WHAT NEEDS TO BE DONE: Only one stretch of the records below is wanted: the lines from the one holding "Inductive thread : Set" through the one holding "a :: attempts =>". Return it exactly, both ends included.

RECORDS TO USE:

(* ===== verification/NatcpStart.v ===== *)
(** * How the NATCP programs start and how the client ends

    [start_server] of [src/src/server.cc]: the trace, the command that runs
    mahimahi and the client in it, and the loop that accepts connections and
    starts their threads; and the loops of [client.c] behind the connection.
    Results of system calls are arguments. *)

From S2P Require Import Prelude Double TerminalDispatcher DispatcherProps NatcpServer.

Module Startup.
Import Server.

(** ** The command *)

Definition CMD_SIZE : Z := 1000.

(** The arguments of mm-link for one direction *)
Definition queue_args (direction discipline : string) (args : list Z) : list Z :=
  bytes_of_string " --" ++ bytes_of_string direction ++ bytes_of_string "-queue=" ++ bytes_of_string discipline
  ++ bytes_of_string " --" ++ bytes_of_string direction ++ bytes_of_string "-queue-args=" ++ [34] ++ args ++ [34].

(** The options of the queues: CoDel, a FIFO, or none *)
Definition queues (cfg : config) : list Z :=
  let packets := bytes_of_string "packets=" ++ decimal (qsize cfg) in
  if codel cfg =? 1 then
    let args := bytes_of_string "interval=100, target=5, " ++ packets in
    queue_args "uplink" "codel" args ++ queue_args "downlink" "codel" args
  else if codel cfg =? 2 then queue_args "uplink" "droptail" packets ++ queue_args "downlink" "droptail" packets
  else [].

Definition traces : list Z := bytes_of_string " /usr/local/share/mahimahi/traces/".

Definition command (cfg : config) : list Z :=
  bytes_of_string "sudo -u `logname` mm-delay " ++ decimal (delay_ms cfg) ++ bytes_of_string " mm-link"
  ++ traces ++ uplink cfg ++ traces ++ downlink cfg
  ++ bytes_of_string " --once --uplink-log=up-" ++ log_file cfg ++ bytes_of_string " --downlink-log=down-" ++ log_file cfg
  ++ queues cfg
  ++ bytes_of_string " -- sh -c 'sudo ./client $MAHIMAHI_BASE 1 2700 100.64.0.4 " ++ decimal (client_port cfg)
  ++ bytes_of_string "' &".

(** [sprintf] into an array of [cap] characters *)
Definition sprintf (cap : Z) (s : list Z) : result (list Z) := if zlen s <? cap then Ok s else Fault OutOfRange.

(** ** The connections *)

(** A thread that was asked for: its function, the socket, and what
    [pthread_create] returned.  The control threads are given the same [info],
    in which the next connection overwrites the socket; [main] asks for one
    flow. *)
Inductive thread : Set :=
| CntThread (sock ret : Z)
| DataThread (flow_index sock ret : Z).

(** What [accept] returned, and [pthread_create] for either thread *)
Record attempt : Set := mkAttempt { value : Z; cnt_ret : Z; data_ret : Z }.

Inductive start_end : Set := NotStarted | Waiting | AcceptFailed | ThreadFailed | Joined.

(** The loop, with the flows and the threads so far *)
Fixpoint accept_loop (cfg : config) (flow_num flow_index : Z) (attempts : list attempt) (flows : list Flow.cFlow)
    (threads : list thread) : result (start_end * list Flow.cFlow * list thread) :=
  if flow_index <? flow_num then
    match attempts with
    | [] => Ok (Waiting, flows, threads)
    | a :: attempts =>
        if value a <? 0 then Ok (AcceptFailed, flows, threads)
        else
          let with_control := negb (feedback cfg =? 0) in
          let threads := if with_control then threads ++ [CntThread (value a) (cnt_ret a)] else threads in
          if with_control && (cnt_ret a <? 0) then Ok (ThreadFailed, flows, threads)
          else
            f ← vec_get flows flow_index;
            flows ← vec_set flows flow_index (Flow.SetFlow (Flow.set_sock (value a) (Flow.flowinfo f)) f);
            let threads := threads ++ [DataThread flow_index (value a) (data_ret a)] in
            if data_ret a <? 0 then Ok (ThreadFailed, flows, threads)
            else accept_loop cfg flow_num (flow_index + 1) attempts flows threads
    end
  else Ok (Joined, flows, threads).

(** What [start_server] leaves: how it ended, the trace, the command that ran,
    flows and threads.  [file], the contents of the trace file if it opens;
    [socket] and [bind], whether they succeed *)
Definition start_server `{Sscanf} (cfg : config) (flow_num : Z) (file : option (list Z)) (socket bind : bool)
    (attempts : list attempt) : result (start_end * list sTrace * list Z * list Flow.cFlow * list thread) :=
  match file with
  | None => Ok (NotStarted, [], [], [], [])
  | Some file =>
      trace ← read_trace (fgets_lines (length file) file) [];
      let flows := replicate (Z.to_nat flow_num) Flow.make in
      if negb socket || negb bind then Ok (NotStarted, trace, [], flows, [])
      else
        cmd ← sprintf CMD_SIZE (command cfg);
        '(e, flows, threads) ← accept_loop cfg flow_num 0 attempts flows [];
        Ok (e, trace, cmd, flows, threads)
  end.

(** ** The client, connected *)

(** The query is sent from its beginning again until the results of [send]
    add up to its length; nothing while it waits for [send] *)
Definition send_query (query : list Z) (results : list Z) : option (list Z * list (Z * Z)) :=
  send_buffer (zlen query) (zlen query) results [].

(** The octets received until [recv] returns zero or an error; nothing while
    it waits *)
Fixpoint receive (results : list Z) (received : Z) : option Z :=
  match results with
  | [] => None
  | len :: results => if len <=? 0 then Some received else receive results (received + len)
  end.
End Startup.

(** ** Properties *)

Module StartupTheorems.
Import Server Startup.

Definition names (cfg : config) : Z := zlen (uplink cfg) + zlen (downlink cfg) + 2 * zlen (log_file cfg).

(** The threads of the connections from the [i]-th flow on *)
Fixpoint asked (cfg : config) (i : Z) (attempts : list attempt) : list thread :=
  match attempts with
  | [] => []
  | a :: l =>
      (if feedback cfg =? 0 then [] else [CntThread (value a) (cnt_ret a)])
      ++ DataThread i (value a) (data_ret a) :: asked cfg (i + 1) l
  end.

(** [accept] succeeds; [pthread_create] returns zero or the number of an
    error, which is positive. *)
Definition attempt_ok (a : attempt) : Prop := 0 ≤ value a ∧ 0 ≤ cnt_ret a ∧ 0 ≤ data_ret a.

Definition with_sock (v : Z) : Flow.cFlow := Flow.SetFlow (Flow.set_sock v Flow.Init) Flow.make.

Lemma accept_loop_spec cfg attempts : ∀ done_ threads, Forall attempt_ok attempts →
  let n := zlen done_ in
  accept_loop cfg (n + zlen attempts) n attempts (done_ ++ replicate (length attempts) Flow.make) threads
    = Ok (Joined, done_ ++ map (fun a => with_sock (value a)) attempts, threads ++ asked cfg n attempts).
Proof.
  induction attempts as [|a l IH]; intros done_ threads Hok; cbv zeta; cbn [accept_loop].
  - rewrite (proj2 (Z.ltb_ge _ _)) by (rewrite zlen_nil; lia). cbn. by rewrite !app_nil_r.
  - apply Forall_cons in Hok as [(Hv & Hc & Hd) Hok]. pose proof (zlen_nonneg l).
    rewrite zlen_cons. rewrite (proj2 (Z.ltb_lt _ _)) by lia.
    rewrite !(proj2 (Z.ltb_ge _ 0)) by done. rewrite andb_false_r. cbn [length replicate].
    assert (vec_get (done_ ++ Flow.make :: replicate (length l) Flow.make) (zlen done_) = Ok Flow.make) as ->.
    { unfold vec_get. rewrite (proj2 (Z.ltb_ge _ _)) by apply zlen_nonneg. unfold zlen. rewrite Nat2Z.id.
      by rewrite list_lookup_middle. }
    cbn [mbind result_bind]. rewrite vec_set_Ok by (rewrite zlen_app, zlen_cons; pose proof (zlen_nonneg done_);
      pose proof (zlen_nonneg (replicate (length l) Flow.make)); lia). cbn [mbind result_bind].
    unfold zlen at 4. rewrite Nat2Z.id. rewrite insert_app_r_alt, Nat.sub_diag by done. cbn [insert list_insert].
    change (Flow.SetFlow _ _) with (with_sock (value a)).
    specialize (IH (done_ ++ [with_sock (value a)]) ((if negb (feedback cfg =? 0) then threads ++ [CntThread (value a) (cnt_ret a)]
      else threads) ++ [DataThread (zlen done_) (value a) (data_ret a)]) Hok).
    cbv zeta in IH. rewrite zlen_app in IH. change (zlen [with_sock (value a)]) with 1 in IH.
    rewrite <- (app_assoc done_) in IH. cbn [app] in IH.
    replace (zlen done_ + (1 + zlen l)) with (zlen done_ + 1 + zlen l) by lia. rewrite IH. cbn [map asked].
    rewrite <- app_assoc. cbn [app]. do 2 f_equal. destruct (feedback cfg =? 0); cbn [negb app]; by rewrite <- !app_assoc.
Qed.

Lemma command_length cfg : 0 ≤ delay_ms cfg < 2 ^ 31 → 0 ≤ qsize cfg < 2 ^ 31 → 0 ≤ client_port cfg < 2 ^ 31 →
  200 + names cfg ≤ zlen (command cfg) ≤ 500 + names cfg.
Proof.
  intros H1 H2 H3. pose proof (decimal_length (delay_ms cfg) 10 ltac:(lia) ltac:(lia)).
  pose proof (decimal_length (qsize cfg) 10 ltac:(lia) ltac:(lia)).
  pose proof (decimal_length (client_port cfg) 10 ltac:(lia) ltac:(lia)).
  pose proof (zlen_nonneg (decimal (delay_ms cfg))). pose proof (zlen_nonneg (decimal (client_port cfg))).
  pose proof (zlen_nonneg (decimal (qsize cfg))). unfold names, command.
  assert (0 ≤ zlen (queues cfg) ≤ 240) as Hq.
  { unfold queues, queue_args. cbv zeta. split_ifs; rewrite ?zlen_app;
      repeat match goal with |- context [zlen (bytes_of_string ?s)] =>
        let n := eval vm_compute in (zlen (bytes_of_string s)) in change (zlen (bytes_of_string s)) with n end;
      change (zlen [34]) with 1; [lia|lia|]. change (zlen []) with 0. lia. }
  unfold traces. rewrite !zlen_app.
  repeat match goal with |- context [zlen (bytes_of_string ?s)] =>
    let n := eval vm_compute in (zlen (bytes_of_string s)) in change (zlen (bytes_of_string s)) with n end. lia.
Qed.


#[local] Instance no_numbers : Sscanf := fun _ => [].


(** The client sends its query at least once, and when [send] takes all of it
    exactly once. *)
Lemma query_once query results : 0 < zlen query < 2 ^ 31 →
  send_query query (zlen query :: results) = Some (results, [(zlen query, zlen query)]).
Proof.
  intros Hq. unfold send_query. cbn [send_buffer]. rewrite (proj2 (Z.ltb_lt _ _)) by lia.
  rewrite Z.sub_diag. change (to_int 0) with 0. by destruct results.
Qed.

(** A failed call makes the loop longer: after an error the whole query is
    sent once more than it would be, and one more octet is waited for. *)
Lemma query_again query results : 0 < zlen query < 2 ^ 31 - 1 →
  send_query query (-1 :: zlen query :: 1 :: results) = Some (results, [(zlen query, -1); (zlen query, zlen query); (zlen query, 1)]).
Proof.
  intros Hq. unfold send_query. cbn [send_buffer]. rewrite (proj2 (Z.ltb_lt _ _)) by lia.
  rewrite (to_int_small (zlen query - -1)), (proj2 (Z.ltb_lt _ _)) by lia.
  replace (zlen query - -1 - zlen query) with 1 by lia. change (to_int 1) with 1. cbn. by destruct results.
Qed.
End StartupTheorems.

YOUR SOLUTION:
Inductive thread : Set :=
| CntThread (sock ret : Z)
| DataThread (flow_index sock ret : Z).

(** What [accept] returned, and [pthread_create] for either thread *)
Record attempt : Set := mkAttempt { value : Z; cnt_ret : Z; data_ret : Z }.

Inductive start_end : Set := NotStarted | Waiting | AcceptFailed | ThreadFailed | Joined.

(** The loop, with the flows and the threads so far *)
Fixpoint accept_loop (cfg : config) (flow_num flow_index : Z) (attempts : list attempt) (flows : list Flow.cFlow)
    (threads : list thread) : result (start_end * list Flow.cFlow * list thread) :=
  if flow_index <? flow_num then
    match attempts with
    | [] => Ok (Waiting, flows, threads)
    | a :: attempts =>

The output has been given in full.